Which wireless configuration protocol can use either RC4 or TKIP for communication encryption? A)SKA B)OSA C)WPA D)WEP

Wi-Fi Protected Access (WPA) is a wireless configuration protocol that can use either Rivest Cipher #4 (RC4) or Temporal Key Integrity Protocol (TKIP) for communication encryption. WPA was released by the WiFi Alliance as an intermediary mechanism to provide secure wireless communications in the expectation that forthcoming WPA-2 would be too complex to implement in smaller environments. WPA, whether using RC4 or TKIP, is vulnerable to exploitation due to increased computational capacity today. WPA should generally be avoided in favor of WPA-2.

Which of the following is valid regarding change management and the need for interoperability? A)You should be able to run the same binary code on any platform. B)You should be able to manage a system remotely from any Internet connection. C)You should be able to exchange data based on common formats, day types, file formats, and/or protocols. D)You should be able to run the same program on multiple systems simultaneously.

You should be able to exchange data based on common formats, day types, file formats, and/or protocols regarding change management and the need for interoperability. This is the basic definition of interoperability. Change management needs to ensure that any pre-existing interoperability capabilities are maintained or re-established after a change is implemented, especially if that interoperability is used as part of a core business function.

Many businesses craft an ethical guidance policy as part of their overall security policy. In the event that there is a conflict between your employer's ethical policy and your own personal ethical views, how should you handle this conflict? A)Contact a lawyer to have the company policy changed. B)Discuss the issue internally with your manager and IT security administrator. C)Post your disagreements with the issue on your social network account. D)Protest the concern by picketing outside of your employer's building.

You should discuss the issue internally with your manager and IT security administrator. A code of ethics is not the law. Thus, your organization can make adjustments to the company policy for everyone, or can make an exception for just you to the specific tenant of the company's ethics policy that you have a conflict with. Open and honest discussion of the conflict internally with the persons of authority is the best approach to address any disagreements with the ethics policy. Discussing ethical concerns internally does not guarantee that the company will make a change in your favor, but it is the first and best option to begin dealing with the issue before it becomes a problem.

Your company is partnering with Verigon to produce a new suite of services for the financial industry. To create and support these new services, both organizations will need to share content and perform collaborative work. The new services are to be offered only to pre-selected and invited clients, rather than being sold openly. How can this new service be configured without significantly increasing the risk to either company's private networks? A)Create a DMZ to host the service, and provide company interaction. B)Configure the service on an internal server, and configure port forwarding. C)Set up the new service in an extranet and provide VPN credentials to Verigon and invited clients. D)Host the new service in a public SaaS cloud.

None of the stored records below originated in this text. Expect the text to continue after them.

(** * Hacker News summary notifications: the two serverless handlers

    A shallow embedding of [api/hn.js] (digest mode: one combined
    notification) and of the per-story handler (one notification per
    story, configurable limit), with the properties their
    specification states about summary extraction, truncation of the
    story list, skipping, counting and failure handling.

    JavaScript strings are sequences of UTF-16 code units, numbers are
    the integers (the only numbers the Hacker News API produces), the
    network is an oracle that answers each call of [fetch], and the
    parsed page is the element tree that cheerio's [load] builds. *)

From Stdlib Require Import String Ascii.
From Stdlib Require Import List ZArith NArith Bool Lia.
From Stdlib Require Import Numbers.DecimalString.
From Stdlib Require Numbers.DecimalPos.
Import ListNotations.

Open Scope Z_scope.

#[local] Set Warnings "-register-all".

(** ** Strings *)

(** A JavaScript string: its UTF-16 code units. *)
Definition jsstr := list N.

(** A source literal (ASCII) as a JavaScript string. *)
Definition lit (s : string) : jsstr :=
  map N_of_ascii (list_ascii_of_string s).

Fixpoint jsstr_eqb (a b : jsstr) : bool :=
  match a, b with
  | [], [] => true
  | x :: a', y :: b' => N.eqb x y && jsstr_eqb a' b'
  | _, _ => false
  end.

(** ECMAScript WhiteSpace and LineTerminator code units: what [trim]
    strips and what the regular expression class [\s] matches. *)
Definition is_space (c : N) : bool :=
  (((9 <=? c) && (c <=? 13)) || (c =? 32) || (c =? 160) || (c =? 5760)
   || ((8192 <=? c) && (c <=? 8202)) || (c =? 8232) || (c =? 8233)
   || (c =? 8239) || (c =? 8287) || (c =? 12288) || (c =? 65279))%N.

Fixpoint trim_start (s : jsstr) : jsstr :=
  match s with
  | [] => []
  | c :: s' => if is_space c then trim_start s' else s
  end.

(** [String.prototype.trim]. *)
Definition trim (s : jsstr) : jsstr :=
  rev (trim_start (rev (trim_start s))).

(** [s.split(/\s+/)]: the scan keeps the piece being read (reversed) and
    whether it is inside a run of white space that already closed a
    piece.  A run at the start or at the end leaves an empty piece, and
    the empty string gives one empty piece. *)
Fixpoint split_ws_from (in_ws : bool) (piece : jsstr) (s : jsstr)
  : list jsstr :=
  match s with
  | [] => [rev piece]
  | c :: s' =>
      if is_space c
      then if in_ws then split_ws_from true piece s'
           else rev piece :: split_ws_from true [] s'
      else split_ws_from false (c :: piece) s'
  end.

Definition split_ws (s : jsstr) : list jsstr := split_ws_from false [] s.

(** Does [s] start with [p]? *)
Fixpoint starts_with (p s : jsstr) : bool :=
  match p, s with
  | [], _ => true
  | a :: p', b :: s' => N.eqb a b && starts_with p' s'
  | _ :: _, [] => false
  end.

(** [s.split(sep)] for a non-empty string separator: scan from the
    left; at an occurrence of [sep] close the current piece and step
    over the separator ([skip] counts the code units of it still to
    pass). *)
Fixpoint split_from (sep : jsstr) (skip : nat) (piece : jsstr) (s : jsstr)
  : list jsstr :=
  match s with
  | [] => [rev piece]
  | c :: s' =>
      match skip with
      | S k => split_from sep k piece s'
      | O =>
          if starts_with sep s
          then rev piece :: split_from sep (length sep - 1) [] s'
          else split_from sep 0 (c :: piece) s'
      end
  end.

(** With the empty separator [split] gives the code units one by one. *)
Definition split (sep s : jsstr) : list jsstr :=
  match sep with
  | [] => map (fun c => [c]) s
  | _ :: _ => split_from sep 0 [] s
  end.

(** [Array.prototype.join] on an array of strings. *)
Fixpoint join (sep : jsstr) (l : list jsstr) : jsstr :=
  match l with
  | [] => []
  | [x] => x
  | x :: l' => x ++ sep ++ join sep l'
  end.

(** [Array.prototype.slice(0, end)] (and the same on the code units of a
    string): a negative [end] counts from the end. *)
Definition slice0 {A : Type} (l : list A) (e : Z) : list A :=
  let len := Z.of_nat (length l) in
  let final := if e <? 0 then Z.max (len + e) 0 else Z.min e len in
  firstn (Z.to_nat final) l.

(** Decimal digits of an integer, as [Number.prototype.toString] prints
    it.  This is what the code prints for the integers a JS number
    holds exactly (below [10^21] to be precise; from there on the code
    prints exponent notation): see [safe_integer]. *)
Definition string_of_Z (z : Z) : jsstr :=
  lit (NilZero.string_of_int (Z.to_int z)).

(** ** JSON values *)

(** What [res.json()] yields.  The JavaScript value [undefined] (a
    property that is absent) is [None] in an [option JSON]. *)
Inductive JSON : Type :=
| JNull
| JBool (b : bool)
| JNum (z : Z)
| JStr (s : jsstr)
| JArr (l : list JSON)
| JObj (fields : list (jsstr * JSON)).

Definition is_empty (s : jsstr) : bool :=
  match s with [] => true | _ :: _ => false end.

(** ToBoolean, as used by [!x], [x || y] and [filter(Boolean)]. *)
Definition truthy (v : JSON) : bool :=
  match v with
  | JNull => false
  | JBool b => b
  | JNum z => negb (z =? 0)
  | JStr s => negb (is_empty s)
  | JArr _ | JObj _ => true
  end.

Definition truthy_val (v : option JSON) : bool :=
  match v with Some j => truthy j | None => false end.

Fixpoint assoc {V : Type} (k : jsstr) (l : list (jsstr * V)) : option V :=
  match l with
  | [] => None
  | (k', v) :: l' => if jsstr_eqb k k' then Some v else assoc k l'
  end.

(** Property read [v.k] on a value that is not [null], for the keys the
    handlers read ([url], [title], [score]): only an object can have
    them. *)
Definition get (v : JSON) (k : jsstr) : option JSON :=
  match v with
  | JObj fields => assoc k fields
  | _ => None
  end.

(** ToString, as a template literal applies it; [None] is the TypeError
    of an object whose own [toString] field hides the inherited method.
    An array prints its elements separated by commas, [null] as the
    empty string. *)
Fixpoint to_string (v : JSON) : option jsstr :=
  match v with
  | JNull => Some (lit "null")
  | JBool true => Some (lit "true")
  | JBool false => Some (lit "false")
  | JNum z => Some (string_of_Z z)
  | JStr s => Some s
  | JArr l =>
      option_map (join (lit ","))
        ((fix elems (l : list JSON) : option (list jsstr) :=
            match l with
            | [] => Some []
            | x :: l' =>
                match (match x with JNull => Some [] | _ => to_string x end),
                      elems l' with
                | Some s, Some r => Some (s :: r)
                | _, _ => None
                end
            end) l)
  | JObj fields =>
      match assoc (lit "toString") fields with
      | Some _ => None
      | None => Some (lit "[object Object]")
      end
  end.

Definition to_string_val (v : option JSON) : option jsstr :=
  match v with
  | Some j => to_string j
  | None => Some (lit "undefined")
  end.

(** ** The parsed page *)

(** The tree cheerio's [load] builds: text nodes and elements with their
    attributes. *)
Inductive Node : Type :=
| Text (data : jsstr)
| Element (name : jsstr) (attribs : list (jsstr * jsstr))
    (children : list Node).

Definition Document := list Node.

(** The elements of a subtree that a selector matches, in document
    order. *)
Fixpoint select (m : jsstr -> list (jsstr * jsstr) -> bool) (n : Node)
  : list Node :=
  match n with
  | Text _ => []
  | Element name attribs children =>
      (if m name attribs then [n] else []) ++ flat_map (select m) children
  end.

(** [$(selector)]. *)
Definition query (m : jsstr -> list (jsstr * jsstr) -> bool)
  (doc : Document) : list Node :=
  flat_map (select m) doc.

(** Selector [tag]. *)
Definition by_tag (tag : jsstr) : jsstr -> list (jsstr * jsstr) -> bool :=
  fun name _ => jsstr_eqb name tag.

(** Selector [tag[key="value"]]. *)
Definition by_tag_attr (tag key value : jsstr)
  : jsstr -> list (jsstr * jsstr) -> bool :=
  fun name attribs =>
    jsstr_eqb name tag &&
    match assoc key attribs with
    | Some v => jsstr_eqb v value
    | None => false
    end.

(** [.attr(key)]: the attribute of the first element of the selection,
    [undefined] when the selection is empty or the attribute absent. *)
Definition attr (sel : list Node) (key : jsstr) : option jsstr :=
  match sel with
  | Element _ attribs _ :: _ => assoc key attribs
  | _ => None
  end.

(** [.text()]: the text of all descendants. *)
Fixpoint text (n : Node) : jsstr :=
  match n with
  | Text data => data
  | Element _ _ children => flat_map text children
  end.

(** [.filter(Boolean)] on an array of strings and [undefined]s. *)
Fixpoint filter_Boolean (l : list (option jsstr)) : list jsstr :=
  match l with
  | [] => []
  | Some (c :: s) :: l' => (c :: s) :: filter_Boolean l'
  | _ :: l' => filter_Boolean l'
  end.
(** The keyword call succeeds exactly on the six field names. *)
Lemma RemoteComponentType_of_kwargs_ok (kwargs : list (string * json)) :
  (forall k, In k (map fst kwargs) <-> In k field_names) ->
  exists r, RemoteComponentType_of_kwargs (JObj kwargs) = Ok r /\
            dict_get string_dec "name" kwargs = Some (name r) /\
            dict_get string_dec "package" kwargs = Some (package r) /\
            dict_get string_dec "summary" kwargs = Some (summary r) /\
            dict_get string_dec "description" kwargs = Some (description r) /\
            dict_get string_dec "scaffold_params_schema" kwargs
            = Some (scaffold_params_schema r) /\
            dict_get string_dec "component_params_schema" kwargs
            = Some (component_params_schema r).
Proof.
  intros H. unfold RemoteComponentType_of_kwargs.
  assert (Hall : forallb (fun kv => is_field (fst kv)) kwargs = true).
  { apply forallb_forall. intros [k v] Hin. apply is_field_iff, H.
    change k with (fst (k, v)). now apply in_map. }
  rewrite Hall.
  destruct (dict_get_is_some "name" kwargs) as [n ->]; [apply H; simpl; tauto|].
  destruct (dict_get_is_some "package" kwargs) as [p ->]; [apply H; simpl; tauto|].
  destruct (dict_get_is_some "summary" kwargs) as [s ->]; [apply H; simpl; tauto|].
  destruct (dict_get_is_some "description" kwargs) as [d ->]; [apply H; simpl; tauto|].
  destruct (dict_get_is_some "scaffold_params_schema" kwargs) as [sc ->];
    [apply H; simpl; tauto|].
  destruct (dict_get_is_some "component_params_schema" kwargs) as [c ->];
    [apply H; simpl; tauto|].
  eexists. split; [reflexivity|]. simpl. repeat split.
Qed.

Lemma RemoteComponentType_of_kwargs_ok_inv (metadata : json) (r : RemoteComponentType) :
  RemoteComponentType_of_kwargs metadata = Ok r ->
  exists kwargs, metadata = JObj kwargs /\
                 forall k, In k (map fst kwargs) <-> In k field_names.
Proof.
  unfold RemoteComponentType_of_kwargs.
  destruct metadata as [| | | | | |kwargs]; try discriminate.
  destruct (forallb _ kwargs) eqn:Hall; [|discriminate].
  destruct (dict_get string_dec "name" kwargs) eqn:E1; [|discriminate].
  destruct (dict_get string_dec "package" kwargs) eqn:E2; [|discriminate].
  destruct (dict_get string_dec "summary" kwargs) eqn:E3; [|discriminate].
  destruct (dict_get string_dec "description" kwargs) eqn:E4; [|discriminate].
  destruct (dict_get string_dec "scaffold_params_schema" kwargs) eqn:E5; [|discriminate].
  destruct (dict_get string_dec "component_params_schema" kwargs) eqn:E6; [|discriminate].
  intros _. exists kwargs. split; [reflexivity|]. intros k. split.
  - intros Hin. apply in_map_iff in Hin as ([k' v] & <- & Hin).
    apply is_field_iff. rewrite forallb_forall in Hall. apply (Hall _ Hin).
  - intros Hin.
    assert (Hk : forall v, dict_get string_dec k kwargs = Some v -> In k (map fst kwargs)).
    { intros v Hv. apply dict_get_In in Hv. change k with (fst (k, v)). now apply in_map. }
    simpl in Hin.
    repeat (destruct Hin as [<-|Hin]; [eauto|]). contradiction.
Qed.

Lemma RemoteComponentType_of_kwargs_raises (metadata : json) (e : Exn) :
  RemoteComponentType_of_kwargs metadata = Raise e -> e = TypeError.
Proof.
  unfold RemoteComponentType_of_kwargs.
  destruct metadata as [| | | | | |kwargs]; try (intros H; inversion H; reflexivity).
  destruct (forallb _ kwargs); [|intros H; inversion H; reflexivity].
  repeat match goal with
         | |- context [match dict_get ?d ?k ?l with _ => _ end] =>
             destruct (dict_get d k l)
         end; intros H; inversion H; reflexivity.
Qed.

(** ** Translators *)

Lemma translate_single (make_key : string -> result ComponentKey)
    (typename : string) (metadata : json) :
  translate_items make_key [(typename, metadata)] [] =
  rbind (RemoteComponentType_of_kwargs metadata) (fun v =>
  rbind (make_key typename) (fun k => Ok [(k, v)])).
Proof.
  simpl. destruct (RemoteComponentType_of_kwargs metadata); simpl; [|reflexivity].
  now destruct (make_key typename).
Qed.

(** C9, as the code has it: a metadata object is accepted exactly when its
    keys are the six descriptor fields, optional ones included; the
    descriptor then holds the supplied values, a supplied [null] staying
    [None].  An object that leaves out any field, the optional ones too, or
    that has a key that is no field, makes both translators raise
    [TypeError]. *)
Theorem translators_need_every_field (typename n ns : string)
    (dirpath : Path) (kwargs : list (string * json)) :
  let raw_data := JObj [(typename, JObj kwargs)] in
  ((forall k, In k (map fst kwargs) <-> In k field_names) ->
   matches_component_type typename n ns ->
   exists r,
     (dict_get string_dec "name" kwargs = Some (name r) /\
      dict_get string_dec "package" kwargs = Some (package r) /\
      dict_get string_dec "summary" kwargs = Some (summary r) /\
      dict_get string_dec "description" kwargs = Some (description r) /\
      dict_get string_dec "scaffold_params_schema" kwargs
      = Some (scaffold_params_schema r) /\
      dict_get string_dec "component_params_schema" kwargs
      = Some (component_params_schema r)) /\
     _get_remote_type_mapping_from_raw_data raw_data
     = Ok [(GlobalComponentKey n ns, r)] /\
     _get_local_type_mapping_from_raw_data raw_data dirpath
     = Ok [(LocalComponentKey n ns dirpath, r)]) /\
  (~ (forall k, In k (map fst kwargs) <-> In k field_names) ->
   _get_remote_type_mapping_from_raw_data raw_data = Raise TypeError /\
   _get_local_type_mapping_from_raw_data raw_data dirpath = Raise TypeError).
Proof.
  intros raw_data. subst raw_data.
  unfold _get_remote_type_mapping_from_raw_data, _get_local_type_mapping_from_raw_data.
  cbn [json_items rbind]. rewrite !translate_single. split.
  - intros Hk Hm. apply COMPONENT_TYPE_REGEX_match_spec in Hm.
    destruct (RemoteComponentType_of_kwargs_ok kwargs Hk) as (r & -> & Hf).
    exists r. split; [exact Hf|].
    unfold Global_from_typename, Local_from_type, _name_and_namespace_from_type.
    rewrite Hm. split; reflexivity.
  - intros Hk.
    destruct (RemoteComponentType_of_kwargs (JObj kwargs)) as [r|e] eqn:E.
    + exfalso. apply Hk.
      apply RemoteComponentType_of_kwargs_ok_inv in E as (kw & Heq & Hkw).
      now inversion Heq; subst.
    + apply RemoteComponentType_of_kwargs_raises in E as ->. split; reflexivity.
Qed.

Lemma translators_need_every_field_witness :
  (exists r,
     _get_remote_type_mapping_from_raw_data
       (JObj [("Foo@ns", example_metadata "Foo" "p")])
     = Ok [(GlobalComponentKey "Foo" "ns", r)] /\ summary r = JNull) /\
  _get_remote_type_mapping_from_raw_data
    (JObj [("Foo@ns", JObj [("name", JStr "Foo"); ("package", JStr "p");
                            ("color", JStr "red")])])
  = Raise TypeError.
Proof.
  split.
  - destruct (translators_need_every_field "Foo@ns" "Foo" "ns" "proj/defs"
                [("name", JStr "Foo"); ("package", JStr "p"); ("summary", JNull);
                 ("description", JNull); ("scaffold_params_schema", JNull);
                 ("component_params_schema", JNull)]) as [Hok _].
    destruct Hok as (r & Hf & Hg & _).
    + intros k. simpl. intuition.
    + repeat split. now left.
    + exists r. split; [exact Hg|].
      destruct Hf as (_ & _ & Hs & _). simpl in Hs. congruence.
  - destruct (translators_need_every_field "Foo@ns" "Foo" "ns" "proj/defs"
                [("name", JStr "Foo"); ("package", JStr "p"); ("color", JStr "red")])
      as [_ Hbad].
    apply Hbad. intros H. destruct (H "color") as [Hc _].
    assert (X : In "color" field_names) by (apply Hc; simpl; tauto).
    simpl in X. repeat (destruct X as [X|X]; [discriminate|]). exact X.
Defined.

(** C9 as stated fails: a metadata object with the two required fields and
    none of the optional ones is refused by both translators. *)
Lemma required_fields_only_raises :
  let metadata := JObj [("name", JStr "Foo"); ("package", JStr "p")] in
  _get_remote_type_mapping_from_raw_data (JObj [("Foo@ns", metadata)])
  = Raise TypeError /\
  _get_local_type_mapping_from_raw_data (JObj [("Foo@ns", metadata)]) "proj/defs"
  = Raise TypeError.
Proof. split; reflexivity. Qed.

(** The end-to-end scenario of the spec: the raw global response with one
    fully spelled-out entry gives a registry whose entry has package [p]. *)
Example global_response_scenario :
  rbind (_get_remote_type_mapping_from_raw_data
           (JObj [("Foo@ns", example_metadata "Foo" "p")]))
        (fun m => rbind (get_global (new_registry m) (GlobalComponentKey "Foo" "ns"))
                        (fun d => Ok (package d)))
  = Ok (JStr "p").
Proof. reflexivity. Qed.
(** An update with an id that does not fit 64 bits raises when the id is
    bound. Otherwise an update of a missing id answers 404; of an existing
    id it rewrites the two numbers when both are non-null, and otherwise
    the statement raises and nothing is committed. *)
Lemma serve_update_call i f t db :
  serve (UpdateCall i f t) db =
    if in_int64 i then
      match find (where_id i) db with
      | None => (inl (Response call_not_found 404), db)
      | Some _ =>
          if not_null f && not_null t
          then (inl (Response call_record_updated 200),
                map (fun r => if where_id i r then set_numbers f t r else r) db)
          else (inr IntegrityError, db)
      end
    else (inr OverflowError, db).
Proof.
  unfold serve, handler, update_call, select_by_id, execute_update,
    bind_integer, commit, ret, raise, bind.
  destruct (in_int64 i); [|reflexivity].
  cbn [txn disk].
  destruct (find (where_id i) db) as [r|] eqn:Hfind; [|reflexivity].
  cbn [txn disk]. rewrite (find_existsb _ _ _ Hfind). cbn [andb].
  destruct (not_null f && not_null t); reflexivity.
Qed.

Lemma serve_delete_call i db :
  serve (DeleteCall i) db =
    if in_int64 i then
      match find (where_id i) db with
      | None => (inl (Response call_not_found 404), db)
      | Some _ =>
          (inl (Response call_record_deleted 200),
           filter (fun r => negb (where_id i r)) db)
      end
    else (inr OverflowError, db).
Proof.
  unfold serve, handler, delete_call, select_by_id, execute_delete,
    bind_integer, commit, ret, raise, bind.
  destruct (in_int64 i); [|reflexivity].
  cbn [txn disk].
  destruct (find (where_id i) db); reflexivity.
Qed.

Lemma null_fails_constraint (f t : value) :
  f = None \/ t = None -> not_null f && not_null t = false.
Proof.
  intros [-> | ->]; [reflexivity|]. apply andb_false_r.
Qed.

(** ** Creation and update: claims C2 to C6 *)

(** C2. For every store, a create whose [from_number] or [to_number] is
    null fails on the NOT NULL constraint: the insert raises the integrity
    error, the handler catches it and answers with the error payload and
    status 500, and the store is left as it was. *)
Theorem initiate_call_null_rejected db now f t :
  f = None \/ t = None ->
  execute_insert f t (Some now) (mkConn db db) = (inr IntegrityError, mkConn db db) /\
  serve (InitiateCall now f t) db = (inl (Response input_not_valid 500), db).
Proof.
  intros H. split.
  - unfold execute_insert, raise. cbn [txn disk].
    now rewrite (null_fails_constraint f t H).
  - rewrite serve_initiate_call.
    now rewrite (null_fails_constraint f t H).
Qed.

You should set up the new service in an extranet and provide VPN credentials to Verigon and invited clients. This will protect the private networks of both companies because shared data and resources will be hosted in the extranet. An extranet is a distinct network, run by a private organization, but for the purpose of hosting resources for a specific group of outsiders, such as business partners or high-end clients. Furthermore, access to an extranet is typically controlled by use of a VPN. Thus, only those with valid VPN credentials can connect into the extranet.